Uitspraak
1.Procesverloop
2.Beoordeling van het middel
3.Beslissing
3 november 2023.
Hoge Raad
In deze zaak heeft de Hoge Raad op 3 november 2023 uitspraak gedaan in een cassatieprocedure betreffende de beëindiging van het ouderlijk gezag. De verzoekster, aangeduid als de moeder, heeft cassatie ingesteld tegen een beschikking van het gerechtshof 's-Hertogenbosch. De moeder was vertegenwoordigd door haar advocaat H.J.W. Alt. De Raad voor de Kinderbescherming, regio Zuidwest Nederland, was de verweerder in deze procedure en heeft geen verweerschrift ingediend.
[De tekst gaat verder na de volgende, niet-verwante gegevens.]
Lemma handle_single_run ev x x' :
  single_run x -> handle ev x = Some x' -> single_run x'.
Proof.
  intros Inv. unfold handle.
  destruct ev as [f|i o| |i o| |o| | |e|t|sp].
  - destruct (shows_upload (view x)); [|discriminate].
    intros H; injection H as <-. exact Inv.
  - destruct (nth_error (reads x) i); [|discriminate].
    intros H; injection H as <-. destruct Inv as [H1 H2].
    split; cbn; [exact H1|]. now rewrite parseFile_keeps_isProcessing.
  - destruct (shows_setup (view x)) eqn:V; [|discriminate].
    destruct (shows_setup_idle _ V) as (Hi & Hp & _).
    unfold generateAll.
    destruct (pages (view x)) as [|p ps] eqn:E; [congruence|]. cbn.
    intros H; injection H as <-.
    unfold single_run. cbn. rewrite (single_run_idle _ Inv Hi). cbn.
    split; [lia|]. split; [discriminate | reflexivity].
  - destruct (nth_error (runs x) i) as [t|] eqn:Hn; [|discriminate].
    destruct (single_run_only _ _ _ Inv Hn) as (Hr & -> & Hi).
    rewrite Hr. destruct t as [p rest cfg].
    destruct o as [b|e]; [destruct rest as [|q rest] | destruct e]; cbn;
      intros H; injection H as <-; unfold single_run; cbn;
      (split; [lia|]); split; intros H; try discriminate; try congruence.
  - destruct (shows_setup (view x)); [|discriminate].
    unfold previewSample. destruct (pages (view x));
      intros H; injection H as <-; exact Inv.
  - destruct (previews x); [discriminate|].
    destruct o; cbn; intros H; injection H as <-; exact Inv.
  - destruct (shows_setup (view x) || shows_results (view x)); [|discriminate].
    intros H; injection H as <-. exact Inv.
  - destruct (error (view x)) as [v|]; [destruct (truthy v)|]; try discriminate.
    intros H; injection H as <-. exact Inv.
  - destruct (shows_setup (view x)); [|discriminate].
    intros H; injection H as <-. exact Inv.
  - destruct (shows_setup (view x)); [|discriminate].
    intros H; injection H as <-. exact Inv.
  - destruct (shows_setup (view x)); [|discriminate].
    intros H; injection H as <-. exact Inv.
Qed.

Lemma start_single_run : single_run start.
Proof. split; cbn; [lia|]. split; [discriminate | congruence]. Qed.




(** ** The blob URL store *)

Lemma handle_store_grows ev x x' :
  handle ev x = Some x' ->
  exists more, object_urls (world x') = object_urls (world x) ++ more.
Proof.
  unfold handle.
  destruct ev as [f|i o| |i o| |o| | |e|t|sp].
  - destruct (shows_upload (view x)); [|discriminate].
    intros H; injection H as <-. exists []. cbn. now rewrite app_nil_r.
  - destruct (nth_error (reads x) i); [|discriminate].
    intros H; injection H as <-. exists []. cbn. now rewrite app_nil_r.
  - destruct (shows_setup (view x)); [|discriminate].
    unfold generateAll.
    destruct (pages (view x)) as [|p ps]; cbn;
      intros H; injection H as <-; exists []; cbn; now rewrite app_nil_r.
  - destruct (nth_error (runs x) i) as [[p rest cfg]|]; [|discriminate].
    destruct o as [b|e]; [destruct rest as [|q rest] | destruct e]; cbn;
      intros H; injection H as <-; cbn;
      [eexists; reflexivity | eexists; reflexivity |
       exists []; now rewrite app_nil_r | exists []; now rewrite app_nil_r].
  - destruct (shows_setup (view x)); [|discriminate].
    unfold previewSample. destruct (pages (view x));
      intros H; injection H as <-; exists []; cbn; now rewrite app_nil_r.
  - destruct (previews x); [discriminate|].
    destruct o; cbn; intros H; injection H as <-; cbn;
      [eexists; reflexivity | exists []; now rewrite app_nil_r].
  - destruct (shows_setup (view x) || shows_results (view x)); [|discriminate].
    intros H; injection H as <-. exists []. cbn. now rewrite app_nil_r.
  - destruct (error (view x)) as [v|]; [destruct (truthy v)|]; try discriminate.
    intros H; injection H as <-. exists []. cbn. now rewrite app_nil_r.
  - destruct (shows_setup (view x)); [|discriminate].
    intros H; injection H as <-. exists []. cbn. now rewrite app_nil_r.
  - destruct (shows_setup (view x)); [|discriminate].
    intros H; injection H as <-. exists []. cbn. now rewrite app_nil_r.
  - destruct (shows_setup (view x)); [|discriminate].
    intros H; injection H as <-. exists []. cbn. now rewrite app_nil_r.
Qed.

Lemma handle_clips_live ev x x' :
  clips_live (view x) (world x) -> handle ev x = Some x' ->
  clips_live (view x') (world x').
Proof.
  intros Live. unfold handle.
  destruct ev as [f|i o| |i o| |o| | |e|t|sp].
  - destruct (shows_upload (view x)); [|discriminate].
    intros H; injection H as <-. exact Live.
  - destruct (nth_error (reads x) i); [|discriminate].
    intros H; injection H as <-.
    destruct o as [text|err]; cbn; [intros a [] | exact Live].
  - destruct (shows_setup (view x)); [|discriminate].
    unfold generateAll.
    destruct (pages (view x)) as [|p ps]; cbn;
      intros H; injection H as <-; [exact Live | intros a []].
  - destruct (nth_error (runs x) i) as [[p rest cfg]|]; [|discriminate].
    destruct o as [b|e]; [destruct rest as [|q rest] | destruct e]; cbn;
      intros H; injection H as <-; unfold clips_live; cbn;
      try exact Live;
      intros a Ha; apply in_app_iff in Ha as [Ha | [<- | []]];
      apply in_app_iff; [left; now apply Live | right; now left
                        | left; now apply Live | right; now left].
  - destruct (shows_setup (view x)); [|discriminate].
    unfold previewSample. destruct (pages (view x));
      intros H; injection H as <-; exact Live.
  - destruct (previews x); [discriminate|].
    destruct o as [b|err]; cbn; intros H; injection H as <-;
      unfold clips_live; cbn; [|exact Live].
    intros a Ha. apply in_app_iff. left. now apply Live.
  - destruct (shows_setup (view x) || shows_results (view x)); [|discriminate].
    intros H; injection H as <-. intros a [].
  - destruct (error (view x)) as [v|]; [destruct (truthy v)|]; try discriminate.
    intros H; injection H as <-. exact Live.
  - destruct (shows_setup (view x)); [|discriminate].
    intros H; injection H as <-. exact Live.
  - destruct (shows_setup (view x)); [|discriminate].
    intros H; injection H as <-. exact Live.
  - destruct (shows_setup (view x)); [|discriminate].
    intros H; injection H as <-. exact Live.
Qed.

(** C8 as the specification words it fails: after a complete run, a
    reset and the load of another file, [results] is empty and the three
    URLs made for the clips are still in the store. *)
Lemma reset_and_reload_leave_urls_live :
  exists x,
    play_events session_with_reset start = Some x
    /\ file (view x) = Some other_file
    /\ results (view x) = []
    /\ object_urls (world x)
       = [(lit "blob:0", [1%N]); (lit "blob:1", [2%N]); (lit "blob:2", [3%N])].
Proof.
  eexists. split; [vm_compute; reflexivity|].
  repeat split.
Qed.

(** C8, amended.  No URL is ever revoked.  A reset empties [results] and
    leaves the blob URL store as it is, and so does the load of a file;
    no event takes an entry out of the store; and every URL a clip in
    [results] carries is in the store, so the URLs made during a run
    outlive the reset or reload that drops their clips. *)
Theorem urls_are_never_revoked :
  (forall x x', handle ClickReset x = Some x' ->
     results (view x') = []
     /\ object_urls (world x') = object_urls (world x))
  /\ (forall i o x x', handle (TextSettled i o) x = Some x' ->
        object_urls (world x') = object_urls (world x))
  /\ (forall ev x x', handle ev x = Some x' ->
        exists more, object_urls (world x') = object_urls (world x) ++ more)
  /\ (forall evs x, play_events evs start = Some x ->
        clips_live (view x) (world x)).
Proof.
  split; [|split; [|split]].
  - intros x x'. unfold handle.
    destruct (shows_setup (view x) || shows_results (view x)); [|discriminate].
    intros H; injection H as <-. split; reflexivity.
  - intros i o x x'. unfold handle.
    destruct (nth_error (reads x) i); [|discriminate].
    intros H; injection H as <-. reflexivity.
  - exact handle_store_grows.
  - intros evs x H.
    refine (play_events_invariant (fun y => clips_live (view y) (world y))
              handle_clips_live evs start x _ H).
    intros a [].
Qed.

Lemma urls_are_never_revoked_witness :
  exists x x',
    play_events (firstn 6 session_with_reset) start = Some x
    /\ handle ClickReset x = Some x'
    /\ results (view x') = []
    /\ object_urls (world x') = object_urls (world x)
    /\ length (object_urls (world x)) = 3.
Proof.
  destruct (play_events (firstn 6 session_with_reset) start) as [x|] eqn:E;
    [|vm_compute in E; discriminate].
  destruct (handle ClickReset x) as [x'|] eqn:R.
  - exists x, x'. split; [reflexivity|]. split; [exact R|].
    destruct (proj1 urls_are_never_revoked x x' R) as [H1 H2].
    split; [exact H1|]. split; [exact H2|].
    vm_compute in E. injection E as <-. reflexivity.
  - vm_compute in E. injection E as <-. vm_compute in R. discriminate.
Defined.

(** ** Reset and file load *)

(** C6 as the specification words it fails: a file loaded after a reset
    that fell in the middle of a run comes with new pages, and the
    progress counters are neither zero nor touched by the load. *)
Lemma load_keeps_progress :
  exists x,
    play_events session_reset_midrun start = Some x
    /\ file (view x) = Some other_file
    /\ pages (view x) = [mkPage 1 (lit "again")]
    /\ results (view x) = []
    /\ progress (view x) = mkProgress 1 0.
Proof.
  eexists. split; [vm_compute; reflexivity|].
  repeat split.
Qed.

(** C6, amended.  [reset] is one transition to the state with no file,
    no pages, no results, no error and progress 0 of 0.  A file whose
    text could be read is loaded in one transition that stores the file,
    replaces [pages] by the segmentation of the text and clears [results]
    and [error]; the progress counters stay as they were.  A file that
    could not be read changes [error] alone.  [config] and [isProcessing]
    are never touched by either. *)
Theorem reset_and_load_transitions s :
  commit reset s
  = mkApp None [] (config s) (isProcessing s) [] None (mkProgress 0 0)
  /\ (forall f text,
        commit (parseFile f (Fulfilled text)) s
        = mkApp (Some f) (segment text) (config s) (isProcessing s) [] None
                (progress s))
  /\ (forall f e,
        commit (parseFile f (Rejected e)) s
        = mkApp (file s) (pages s) (config s) (isProcessing s) (results s)
                (Some (Text (lit "Failed to read the file. Please ensure it is a valid text file.")))
                (progress s)).
Proof. repeat split. Qed.

(** * Further properties of the segmenter *)

Lemma fragment_marker_free text : In text (split_marker text) -> marker_free text.
Proof.
  intros H. exact (unmatched_marker_free _ (split_marker_unmatched _ _ H)).
Qed.

(** X1.  A text without marker is one page, numbered 1, holding the
    whole text trimmed; or no page at all when the text is empty or white
    space only. *)
Theorem segment_without_marker text :
  marker_free text ->
  segment text
  = match trim text with
    | [] => []
    | _ :: _ => [mkPage 1 (trim text)]
    end.
Proof.
  intros F. unfold segment. rewrite (split_marker_free _ F).
  cbn [filter]. unfold keeps. destruct (trim text) eqn:E; cbn; [reflexivity|].
  now rewrite E.
Qed.

Lemma segment_without_marker_witness :
  marker_free (lit "  a page7, no more ")
  /\ segment (lit "  a page7, no more ") = [mkPage 1 (trim (lit "  a page7, no more "))].
Proof.
  assert (F : marker_free (lit "  a page7, no more "))
    by (apply fragment_marker_free; vm_compute; left; reflexivity).
  split; [exact F|]. exact (segment_without_marker _ F).
Defined.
De zaak betreft een verzoek tot beëindiging van het ouderlijk gezag, waarbij ook een deskundigenonderzoek aan de orde is, zoals vermeld in artikel 810a lid 2 van het Wetboek van Burgerlijke Rechtsvordering (Rv). De Hoge Raad heeft de klachten van de moeder over de beschikking van het hof beoordeeld en geconcludeerd dat deze klachten niet kunnen leiden tot vernietiging van de beschikking. De Hoge Raad heeft geen verdere motivering gegeven, aangezien de beoordeling van de klachten niet vereist dat er antwoorden worden gegeven op vragen die van belang zijn voor de eenheid of ontwikkeling van het recht, zoals bedoeld in artikel 81 lid 1 van de Wet op de rechterlijke organisatie. De Hoge Raad heeft het cassatieberoep van de moeder verworpen.